Bereavement and Loss


Loss can effect all of us, from the loss of a loved one, to the loss of a relationship, redundancy, the loss of a pet, each can bring with it a bereavement response. Sometimes people can feel that they are 'going mad'
or 'losing the plot'. Sometimes loss can trigger earlier losses or traumas, complicating the bereavement process. Sometimes people can get stuck in their grief and find it difficult to move on.


The initial reaction to loss can be shock, then denial and numbness, then yearning, searching, bargaining. Depression, anger and sadness can follow through to acceptance and achievement. We can cycle round these feeling in a few minutes, an hour, months and sometimes years. We can feel guilty for many reasons; sometimes we perhaps feel we didn't do enough for the loved one; perhaps we survived when someone else didn't. Our confidence can be shaken; our belief in our own mortality undermined.
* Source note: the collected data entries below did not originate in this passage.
Lemma revert_splice_spec d base block :
  runs (revert_splice d base block) (λ op,
    replaces (contents d) op (join_lines (reverted (split_lines (contents d)) base block))).
Proof.
  unfold revert_splice, reverted, clipped. unfold CodeDocument.line_count, CodeDocument.len_bytes.
  rewrite len_lines_law, len_bytes_law. fold (contents d). set (s := contents d).
  assert (0 < length (split_lines s)) as Hpos by (rewrite split_lines_length; lia).
  set (n := length (split_lines s)) in *.
  set (first := Z.to_nat (start (DiffTracker.lines block)) `min` n).
  set (last := (Z.to_nat (end_ (DiffTracker.lines block)) `min` n) `max` first).
  set (bs := Z.to_nat (start (base_lines block)) `min` length base).
  set (be := (Z.to_nat (end_ (base_lines block)) `min` length base) `max` bs).
  assert (first ≤ last ≤ n) as Hfl by lia.
  rewrite slice_some by lia. cbn [mbind option_bind]. fold (cut base bs be). set (new := cut base bs be).
  assert (∀ i, i < n → CodeDocument.line_to_byte d i = Some (byte_len (terminate (take i (split_lines s))))) as Hoff.
  { intros i Hi. rewrite line_to_byte_row by done. by rewrite terminate_offset. }
  assert (∀ i, i < n → s = terminate (take i (split_lines s)) ++ join_lines (drop i (split_lines s))) as Hcut.
  { intros i Hi. rewrite <- (join_split s) at 1. rewrite <- (take_drop i (split_lines s)) at 1. apply join_lines_app.
    intros Hnil. apply (f_equal length) in Hnil. rewrite length_drop in Hnil. cbn in Hnil. lia. }
  destruct (Nat.ltb_spec last n) as [Hlast|Hlast].
  - rewrite (proj2 (Nat.ltb_lt _ _)) by lia. rewrite !Hoff by lia. cbn [mbind option_bind runs].
    assert (terminate (take last (split_lines s)) =
      terminate (take first (split_lines s)) ++ terminate (cut (split_lines s) first last)) as Hmid.
    { rewrite <- terminate_app. f_equal. unfold cut. rewrite take_take_drop. f_equal. lia. }
    apply (replaces_at s (terminate (take first (split_lines s))) (terminate (cut (split_lines s) first last))
      (join_lines (drop last (split_lines s)))); [|done|by rewrite Hmid|].
    + rewrite (Hcut last Hlast) at 1. by rewrite Hmid, <- app_assoc.
    + rewrite (app_assoc (take first (split_lines s)) new), (join_lines_app (take first (split_lines s) ++ new)),
        terminate_app by
        (intros Hnil; apply (f_equal length) in Hnil; rewrite length_drop in Hnil; cbn in Hnil; lia).
      by rewrite <- app_assoc.
  - assert (last = n) as Hn by lia. rewrite (drop_ge _ last), app_nil_r by lia.
    destruct (Nat.eqb_spec first last) as [Heq|Hne].
    + apply (replaces_at s s [] []); [by rewrite !app_nil_r|done|by rewrite app_nil_r|].
      rewrite take_ge by lia. rewrite join_lines_append by apply split_lines_ne. by rewrite join_split, app_nil_r.
    + assert (first < n) as Hfirst by lia. rewrite (proj2 (Nat.ltb_lt first n)), Hoff by done.
      pose proof (Hcut first Hfirst) as Hs.
      case_bool_decide as Hnew; cbn [mbind option_bind runs].
      * rewrite Hnew, app_nil_r. destruct (Nat.ltb_spec 0 first) as [Hf|Hf].
        -- rewrite (terminate_join (take first (split_lines s))) in * by
             (intros Hnil; apply (f_equal length) in Hnil; rewrite length_take in Hnil; cbn in Hnil; lia).
           apply (replaces_at s (join_lines (take first (split_lines s)))
             ([10%N] ++ join_lines (drop first (split_lines s))) []).
           ++ rewrite Hs at 1. by rewrite app_nil_r, <- app_assoc.
           ++ rewrite byte_len_app. change (byte_len [10%N]) with 1. lia.
           ++ rewrite Hs at 1. by rewrite <- app_assoc.
           ++ by rewrite !app_nil_r.
        -- assert (first = 0) as -> by lia. rewrite take_0.
           apply (replaces_at s [] s []); [by rewrite app_nil_r|done..].
      * apply (replaces_at s (terminate (take first (split_lines s))) (join_lines (drop first (split_lines s))) []);
          [by rewrite app_nil_r|done|by rewrite <- Hs|]. rewrite join_lines_app by done. by rewrite app_nil_r.
Qed.
End revert.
Working through these feelings can be difficult and painful but we can reach a place of acceptance and having achieved this live life more fully than before.

Case Scenario

Jill felt she was going mad. Jill had recently lost her husband and thought she kept seeing him, hearing him. Jill had found herself making cups of tea, one for herself and one for her late husband. Jill then found herself getting angry and irritable at small things that ordinarily would not have bothered her. She had been sharp with one of her friends, who had come round to take her out, snapping at her when she arrived a few minutes late. Jill felt guilty as ordinarily she would not mind if someone was a few minutes late. Jill found herself often thinking of times with her husband and wishing she had done more, said more. She badly wanted him back, the way he was, the way she had always loved him. Jill started to feel more guilty about the things she hadn't said and done. She found herself bursting into tears in the supermarket where they had often gone shopping together. It seemed like little things could trigger a torrent of tears. She felt tired and listless and started to wonder what was the point of going on. Jill couldn't understand why she was feeling like this, it wasn't like her. She wasn't even enjoying going sailing anymore, something she had always loved.

When Jill came to me she was very confused and depressed at how she was feeling. It helped her greatly to know that the feelings and behaviours that she was getting worried about were normal reactions to grief and that she wasn't 'going mad.' Jill spent some time working through her painful grief and reached a place of acceptance and started to move on. Jill knows she will never forget her husband and that there will be times when she will be sad still but she can also remember the happy times with a loving glow. Jill started sailing again and found that she could be really happy amongst her friends and not feel guilty for letting go. She started sleeping soundly and her energy levels returned. Jill found her zest for life gradually returning and resolved to take herself off on holiday for a few well deserved weeks of holiday!! Somewhere hot and sunny!


Books you may find useful:

On Death and Dying - Elisabeth Kubler Ross
The Courage to Grieve - Judy Tatelbaum
Healing Grief - Barbara Ward

The Internet can always be a useful place to get information about any therapy topic. You could use Yahoo or any search engine that you are familiar with.